* Given records *
*-*-*

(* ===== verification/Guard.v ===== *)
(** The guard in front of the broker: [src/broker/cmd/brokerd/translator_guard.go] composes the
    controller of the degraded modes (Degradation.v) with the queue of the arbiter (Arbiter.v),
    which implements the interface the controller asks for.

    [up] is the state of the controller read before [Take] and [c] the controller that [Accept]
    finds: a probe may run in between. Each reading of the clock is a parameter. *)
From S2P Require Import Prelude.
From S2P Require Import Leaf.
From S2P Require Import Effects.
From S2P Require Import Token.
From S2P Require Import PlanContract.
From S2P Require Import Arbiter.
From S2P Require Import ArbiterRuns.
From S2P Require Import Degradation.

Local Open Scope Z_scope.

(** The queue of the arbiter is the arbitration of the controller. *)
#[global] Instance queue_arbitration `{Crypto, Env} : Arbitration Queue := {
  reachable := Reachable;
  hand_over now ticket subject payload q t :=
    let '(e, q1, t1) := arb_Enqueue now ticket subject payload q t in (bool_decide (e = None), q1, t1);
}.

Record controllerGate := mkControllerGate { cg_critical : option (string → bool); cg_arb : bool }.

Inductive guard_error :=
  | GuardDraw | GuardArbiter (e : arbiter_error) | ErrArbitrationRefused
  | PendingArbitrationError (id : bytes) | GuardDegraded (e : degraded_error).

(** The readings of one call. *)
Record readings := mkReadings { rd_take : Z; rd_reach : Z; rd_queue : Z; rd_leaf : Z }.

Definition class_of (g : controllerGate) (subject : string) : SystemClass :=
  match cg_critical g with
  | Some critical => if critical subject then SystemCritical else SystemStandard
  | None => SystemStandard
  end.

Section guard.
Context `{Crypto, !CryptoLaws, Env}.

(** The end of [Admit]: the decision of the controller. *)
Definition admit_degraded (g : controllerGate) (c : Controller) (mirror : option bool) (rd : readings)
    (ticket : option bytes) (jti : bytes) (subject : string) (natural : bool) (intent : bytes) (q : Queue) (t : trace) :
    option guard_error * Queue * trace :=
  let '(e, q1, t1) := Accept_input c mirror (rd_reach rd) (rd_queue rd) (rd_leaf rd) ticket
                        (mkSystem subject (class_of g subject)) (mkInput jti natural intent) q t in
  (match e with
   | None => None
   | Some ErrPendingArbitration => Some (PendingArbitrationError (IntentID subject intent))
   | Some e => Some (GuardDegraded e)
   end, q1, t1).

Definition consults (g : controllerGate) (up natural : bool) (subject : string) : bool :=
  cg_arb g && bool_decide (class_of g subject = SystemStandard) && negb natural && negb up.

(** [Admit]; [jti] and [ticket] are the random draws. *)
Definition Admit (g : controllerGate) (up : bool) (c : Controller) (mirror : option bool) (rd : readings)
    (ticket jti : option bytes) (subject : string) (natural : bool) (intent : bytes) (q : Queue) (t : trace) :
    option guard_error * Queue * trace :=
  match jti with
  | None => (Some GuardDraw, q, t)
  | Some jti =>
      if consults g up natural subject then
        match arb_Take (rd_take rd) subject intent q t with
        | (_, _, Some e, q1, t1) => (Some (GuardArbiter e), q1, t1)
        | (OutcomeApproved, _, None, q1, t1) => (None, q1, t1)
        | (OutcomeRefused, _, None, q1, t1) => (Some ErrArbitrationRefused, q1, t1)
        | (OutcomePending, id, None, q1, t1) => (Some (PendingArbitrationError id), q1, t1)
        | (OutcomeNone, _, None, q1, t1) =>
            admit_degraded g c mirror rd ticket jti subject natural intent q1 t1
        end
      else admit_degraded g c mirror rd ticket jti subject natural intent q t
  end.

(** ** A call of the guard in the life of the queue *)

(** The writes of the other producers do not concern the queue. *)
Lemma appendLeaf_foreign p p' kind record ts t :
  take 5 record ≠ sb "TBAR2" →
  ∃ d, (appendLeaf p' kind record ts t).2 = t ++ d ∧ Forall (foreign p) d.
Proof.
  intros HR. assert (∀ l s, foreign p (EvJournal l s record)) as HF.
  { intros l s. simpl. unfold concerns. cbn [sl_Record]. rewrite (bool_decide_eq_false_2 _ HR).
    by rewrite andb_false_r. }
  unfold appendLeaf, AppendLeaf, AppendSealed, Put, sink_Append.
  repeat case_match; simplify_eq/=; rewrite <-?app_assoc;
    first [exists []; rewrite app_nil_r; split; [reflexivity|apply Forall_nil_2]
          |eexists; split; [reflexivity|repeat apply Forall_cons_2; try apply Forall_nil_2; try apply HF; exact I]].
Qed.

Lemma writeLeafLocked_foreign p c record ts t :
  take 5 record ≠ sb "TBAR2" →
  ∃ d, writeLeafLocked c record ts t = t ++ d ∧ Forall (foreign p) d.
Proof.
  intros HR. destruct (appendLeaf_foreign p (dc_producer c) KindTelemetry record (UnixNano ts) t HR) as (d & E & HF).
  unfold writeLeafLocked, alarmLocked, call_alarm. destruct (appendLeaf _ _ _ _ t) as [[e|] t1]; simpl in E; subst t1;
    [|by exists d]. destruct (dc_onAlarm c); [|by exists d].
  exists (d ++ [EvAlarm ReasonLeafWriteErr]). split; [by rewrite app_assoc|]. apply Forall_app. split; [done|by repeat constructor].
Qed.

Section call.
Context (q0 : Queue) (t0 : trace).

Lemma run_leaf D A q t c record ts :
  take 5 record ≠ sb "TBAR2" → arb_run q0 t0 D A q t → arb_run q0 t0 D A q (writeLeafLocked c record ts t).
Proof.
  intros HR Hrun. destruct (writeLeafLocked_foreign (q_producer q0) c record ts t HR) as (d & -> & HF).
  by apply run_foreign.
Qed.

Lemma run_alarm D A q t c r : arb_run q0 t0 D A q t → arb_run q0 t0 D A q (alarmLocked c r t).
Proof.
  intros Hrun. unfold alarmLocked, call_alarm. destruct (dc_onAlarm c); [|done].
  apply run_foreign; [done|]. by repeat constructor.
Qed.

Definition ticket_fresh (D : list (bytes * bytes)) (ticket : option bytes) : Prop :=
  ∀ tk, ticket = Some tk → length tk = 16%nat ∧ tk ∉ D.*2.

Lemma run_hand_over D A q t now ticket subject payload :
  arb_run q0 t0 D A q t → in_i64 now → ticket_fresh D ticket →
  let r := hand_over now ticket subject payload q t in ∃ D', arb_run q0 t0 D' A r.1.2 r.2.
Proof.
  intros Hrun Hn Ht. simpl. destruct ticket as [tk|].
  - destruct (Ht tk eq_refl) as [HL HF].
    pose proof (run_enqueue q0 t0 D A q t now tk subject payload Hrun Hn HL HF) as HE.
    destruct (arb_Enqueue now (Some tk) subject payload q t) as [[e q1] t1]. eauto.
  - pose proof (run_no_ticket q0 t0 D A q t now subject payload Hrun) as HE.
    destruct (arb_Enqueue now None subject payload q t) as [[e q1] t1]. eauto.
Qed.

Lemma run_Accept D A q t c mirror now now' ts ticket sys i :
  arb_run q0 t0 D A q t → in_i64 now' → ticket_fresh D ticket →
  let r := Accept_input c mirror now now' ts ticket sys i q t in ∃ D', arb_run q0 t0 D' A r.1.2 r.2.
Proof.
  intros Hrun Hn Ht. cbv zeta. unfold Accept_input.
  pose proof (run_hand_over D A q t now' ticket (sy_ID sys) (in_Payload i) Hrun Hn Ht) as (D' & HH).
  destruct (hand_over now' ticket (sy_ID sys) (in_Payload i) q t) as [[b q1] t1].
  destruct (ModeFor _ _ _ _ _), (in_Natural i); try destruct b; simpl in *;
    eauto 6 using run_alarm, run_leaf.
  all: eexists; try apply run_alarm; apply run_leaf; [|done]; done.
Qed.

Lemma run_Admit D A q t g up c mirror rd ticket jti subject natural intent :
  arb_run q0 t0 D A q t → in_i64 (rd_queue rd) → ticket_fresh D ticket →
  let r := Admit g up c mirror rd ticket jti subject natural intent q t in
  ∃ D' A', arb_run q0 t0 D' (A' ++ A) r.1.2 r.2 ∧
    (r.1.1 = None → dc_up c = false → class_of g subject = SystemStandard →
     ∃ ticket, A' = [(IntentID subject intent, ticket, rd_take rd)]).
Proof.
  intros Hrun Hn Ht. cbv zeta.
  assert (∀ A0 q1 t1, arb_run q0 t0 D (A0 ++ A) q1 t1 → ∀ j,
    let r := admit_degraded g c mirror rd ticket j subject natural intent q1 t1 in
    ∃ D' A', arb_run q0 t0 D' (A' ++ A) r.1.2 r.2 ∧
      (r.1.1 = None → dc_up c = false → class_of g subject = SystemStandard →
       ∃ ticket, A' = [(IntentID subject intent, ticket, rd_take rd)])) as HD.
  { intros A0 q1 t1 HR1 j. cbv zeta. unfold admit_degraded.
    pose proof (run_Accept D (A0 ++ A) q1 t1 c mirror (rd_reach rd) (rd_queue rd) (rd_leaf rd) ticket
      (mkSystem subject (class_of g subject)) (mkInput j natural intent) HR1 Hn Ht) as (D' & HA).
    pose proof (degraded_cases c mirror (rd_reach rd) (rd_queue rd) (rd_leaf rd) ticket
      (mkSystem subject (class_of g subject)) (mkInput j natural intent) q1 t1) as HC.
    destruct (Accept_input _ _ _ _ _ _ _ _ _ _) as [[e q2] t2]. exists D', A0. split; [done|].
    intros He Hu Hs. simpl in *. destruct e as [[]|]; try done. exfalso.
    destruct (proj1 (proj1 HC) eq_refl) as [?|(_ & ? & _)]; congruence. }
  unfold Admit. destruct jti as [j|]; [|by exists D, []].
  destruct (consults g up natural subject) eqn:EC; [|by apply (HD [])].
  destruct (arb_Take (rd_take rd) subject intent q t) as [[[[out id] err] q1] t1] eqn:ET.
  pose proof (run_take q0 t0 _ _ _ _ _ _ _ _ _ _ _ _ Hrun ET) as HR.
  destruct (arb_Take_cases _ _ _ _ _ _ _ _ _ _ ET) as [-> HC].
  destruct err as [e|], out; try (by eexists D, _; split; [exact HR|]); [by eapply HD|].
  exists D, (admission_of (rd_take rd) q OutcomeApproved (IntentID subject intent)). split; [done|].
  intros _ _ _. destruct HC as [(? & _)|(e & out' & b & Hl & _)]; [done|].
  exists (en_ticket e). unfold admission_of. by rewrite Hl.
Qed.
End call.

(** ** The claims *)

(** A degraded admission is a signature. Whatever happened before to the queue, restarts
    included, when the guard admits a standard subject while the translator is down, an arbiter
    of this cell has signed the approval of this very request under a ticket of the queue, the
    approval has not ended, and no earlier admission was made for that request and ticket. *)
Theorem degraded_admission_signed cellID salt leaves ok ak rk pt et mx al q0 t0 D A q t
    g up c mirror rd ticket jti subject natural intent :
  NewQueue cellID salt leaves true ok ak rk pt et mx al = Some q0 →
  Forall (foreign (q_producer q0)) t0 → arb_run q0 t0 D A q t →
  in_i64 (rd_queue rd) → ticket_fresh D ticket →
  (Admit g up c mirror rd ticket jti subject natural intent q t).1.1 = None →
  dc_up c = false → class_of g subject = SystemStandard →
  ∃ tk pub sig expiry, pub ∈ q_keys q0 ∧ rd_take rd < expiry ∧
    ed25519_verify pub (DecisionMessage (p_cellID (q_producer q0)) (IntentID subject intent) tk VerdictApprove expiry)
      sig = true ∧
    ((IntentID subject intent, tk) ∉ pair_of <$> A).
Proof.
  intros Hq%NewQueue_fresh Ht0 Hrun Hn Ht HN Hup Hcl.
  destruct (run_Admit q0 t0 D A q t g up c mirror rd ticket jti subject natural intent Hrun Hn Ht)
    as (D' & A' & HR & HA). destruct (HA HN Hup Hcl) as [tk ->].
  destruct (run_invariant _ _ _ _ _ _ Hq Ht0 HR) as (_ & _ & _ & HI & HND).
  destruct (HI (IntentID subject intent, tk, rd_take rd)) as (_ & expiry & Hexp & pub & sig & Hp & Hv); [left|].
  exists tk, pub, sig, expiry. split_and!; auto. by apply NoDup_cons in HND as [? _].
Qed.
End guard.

*-*-*

* Problem to solve *
Starting with the line with "(Admit g up" above and going on through the line with "destruct (HI (IntentID", transcribe every line exactly, both ends included, and add nothing.

* Exercise answer *
  (Admit g up c mirror rd ticket jti subject natural intent q t).1.1 = None →
  dc_up c = false → class_of g subject = SystemStandard →
  ∃ tk pub sig expiry, pub ∈ q_keys q0 ∧ rd_take rd < expiry ∧
    ed25519_verify pub (DecisionMessage (p_cellID (q_producer q0)) (IntentID subject intent) tk VerdictApprove expiry)
      sig = true ∧
    ((IntentID subject intent, tk) ∉ pair_of <$> A).
Proof.
  intros Hq%NewQueue_fresh Ht0 Hrun Hn Ht HN Hup Hcl.
  destruct (run_Admit q0 t0 D A q t g up c mirror rd ticket jti subject natural intent Hrun Hn Ht)
    as (D' & A' & HR & HA). destruct (HA HN Hup Hcl) as [tk ->].
  destruct (run_invariant _ _ _ _ _ _ Hq Ht0 HR) as (_ & _ & _ & HI & HND).
  destruct (HI (IntentID subject intent, tk, rd_take rd)) as (_ & expiry & Hexp & pub & sig & Hp & Hv); [left|].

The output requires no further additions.